I pulled on the very shirt I wore today, one of the few I managed to salvage. It was my only green at that point. I let my hair down, liking how it felt. I felt pretty again, a first since my back injury and homelessness. I wanted to dance, though I did not trust my legs for that. Then the staff asked for volunteers to run arts and crafts. The adults all grumbled, no one wanted to bother with the kids. I raised my hand. I have this strange reaction to chances to do things, I usually say yes.

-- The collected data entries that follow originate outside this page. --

(** * Shallow embedding of tsp_solver.py (TSPProblem and TSPSolver)

    City indices and permutation entries are Python ints, modelled as [Z].
    Distances are the entries of the distance matrix, modelled as exact
    rationals [Q]; the matrix is a list of rows.  Where rounding matters,
    [evaluate_f64] repeats [_evaluate] over binary64 floats.  A raised [IndexError] is
    modelled as [None]. *)

From Stdlib Require Import String List ZArith QArith Lqa Lia Permutation Sorted PrimFloat.
Import ListNotations.

Open Scope Z_scope.

(** ** Python list indexing *)

(** [l[i]] on a Python list or a numpy array: a negative index counts from
    the end, an index outside [-len(l), len(l)) raises [IndexError]. *)
Definition py_index {A : Type} (l : list A) (i : Z) : option A :=
  if 0 <=? i then nth_error l (Z.to_nat i)
  else if - Z.of_nat (length l) <=? i
       then nth_error l (Z.to_nat (Z.of_nat (length l) + i))
       else None.

(** [range(n)] as a list of Python ints. *)
Definition py_range (n : nat) : list Z := map Z.of_nat (seq 0 n).

(** [[f(i) for i in xs]]: the comprehension raises as soon as one element
    raises. *)
Fixpoint map_opt {A B : Type} (f : A -> option B) (xs : list A)
  : option (list B) :=
  match xs with
  | [] => Some []
  | x :: xs' =>
      match f x with
      | None => None
      | Some y =>
          match map_opt f xs' with
          | None => None
          | Some ys => Some (y :: ys)
          end
      end
  end.

(** ** Distance matrix *)

Definition matrix := list (list Q).

(** [distance_matrix[i][j]] *)
Definition mat_get (D : matrix) (i j : Z) : option Q :=
  match py_index D i with
  | None => None
  | Some row => py_index row j
  end.

(** ** TSPProblem *)

Record TSPProblem := {
  distance_matrix : matrix;
  n_cities : nat;
  start_city : Z;
  cities_to_visit : list Z;
  n_var : nat;
  xl : Z;
  xu : Z
}.

(** [TSPProblem.__init__] *)
Definition mk_problem (D : matrix) (s : Z) : TSPProblem :=
  let n := length D in
  let ctv := filter (fun i => negb (i =? s)) (py_range n) in
  {| distance_matrix := D;
     n_cities := n;
     start_city := s;
     cities_to_visit := ctv;
     n_var := length ctv;
     xl := 0;
     xu := Z.of_nat (length ctv) - 1 |}.

(** The loop [for i in range(len(tour) - 1)] adding
    [distance_matrix[tour[i]][tour[i + 1]]] to [total_distance]. *)
Fixpoint add_legs (D : matrix) (total : Q) (tour : list Z) : option Q :=
  match tour with
  | a :: ((b :: _) as rest) =>
      match mat_get D a b with
      | None => None
      | Some d => add_legs D (total + d)%Q rest
      end
  | _ => Some total
  end.

(** [TSPProblem._evaluate]: the value stored in [out["F"]]. *)
Definition evaluate (p : TSPProblem) (x : list Z) : option Q :=
  match map_opt (py_index (cities_to_visit p)) x with
  | None => None
  | Some tour =>
      let total_distance := 0%Q in
      match py_index tour 0 with
      | None => None
      | Some first =>
          match mat_get (distance_matrix p) (start_city p) first with
          | None => None
          | Some d0 =>
              let total_distance := (total_distance + d0)%Q in
              match add_legs (distance_matrix p) total_distance tour with
              | None => None
              | Some total_distance =>
                  match py_index tour (-1) with
                  | None => None
                  | Some last =>
                      match mat_get (distance_matrix p) last (start_city p) with
                      | None => None
                      | Some dl => Some (total_distance + dl)%Q
                      end
                  end
              end
          end
      end
  end.

(** The reconstruction of the complete tour in the solver:
    [best_tour = [problem.cities_to_visit[int(i)] for i in best_perm]] and
    [complete_tour = [start_city] + best_tour + [start_city]]. *)
Definition decode (p : TSPProblem) (best_perm : list Z) : option (list Z) :=
  match map_opt (py_index (cities_to_visit p)) best_perm with
  | None => None
  | Some best_tour => Some ([start_city p] ++ best_tour ++ [start_city p])
  end.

There were acrylic paints, glitter glues, glitter, glue, and a lot of paper. I was given the one pair of scissors and we set out to work. Maggie was the first to want to try something, so, I helped her cut out clover and let her smear the glue all over the paper. She was having a blast. I remember her laughter, “It’s gooey!” Her mother watched, but less carefully since I had returned her unharmed without knowing either of them. Another girl came over, then a boy, and they made green paper chains, then, on white paper we painted leprechauns. Soon, the entire building was covered in green.

That smile kept returning too. After the first chain was hung, a few of the men began to pin the decorations, growling out playfully, “We need more green over here.” Smiling as one of the kids ran a decoration over, the smiles started to spread. By the time the annual news cameras came, filming us just to show how great the people who run the place are everyone was smiling. I remember the reporter, a short man with a puce tie, muttering, “Why are they so damned happy? Don’t they know they are homeless?”

As we sat down, a kind man bringing me a plate as I had begun to fall over again I realized why I was happy. I had stopped focusing for one day on my homelessness, and had instead focused on making someone else happy. I wanted to make sure that those kids had a happy day. I wanted to see their smiles. It was cold out, snowing, but inside the warmth of family and friends was found. I also had the first meal that was not going to make me sick since arriving there. Corned Beef with a side of freshly mashed potatoes. There was enough for everyone, a rarity there. I even was allowed seconds on the meat and potatoes.

I hid from the camera, this was helped by the smile that would not abate, I could not stop grinning. After all, the children were laughing, our temporary home felt like a home for once and until it was time to sleep no one fought, there was no need to try to steal food, and we were all content. The next morning there was no green, just the cold snow. There was too little food once more and it all went back to being a gray existence, dull and painful. Except, that I still felt happy.

My happiness was not permanent, yet, my acceptance that I could feel happiness made it easier to exist in a state of contentment. Without that day, I might very well have been too depressed to fight for survival a month later, when I nearly froze to death. That shelter is a special hell, for those in need, for those who no one cares enough about. It is not up to code, safe, and they do not try to make you safe or happy. It was merely a whim that lead to that one day, a kindness so rarely given.

As more and more families lose their homes, they head to shelters just like that one. Today, I remembered my own agony as I fondled a bit of green paint hidden just inside my sleeve, the paint stain is left over from that day. I too considered why I kept the shirt, and I realized despite it being a bit uncomfortable, always too warm , I keep it because this shirt has memories attached. It isn’t just the shade of green that sets my hair afire, smooths my skin, and makes me feel absolutely beautiful. The beauty I feel is instead in the subconscious associations with happiness.

When you have nothing, you still have your soul, your life, and the ability to love.
Happy Saint Padraig’s Day. May the road rise to meet you, your friends and family greet you, and love fill your heart today.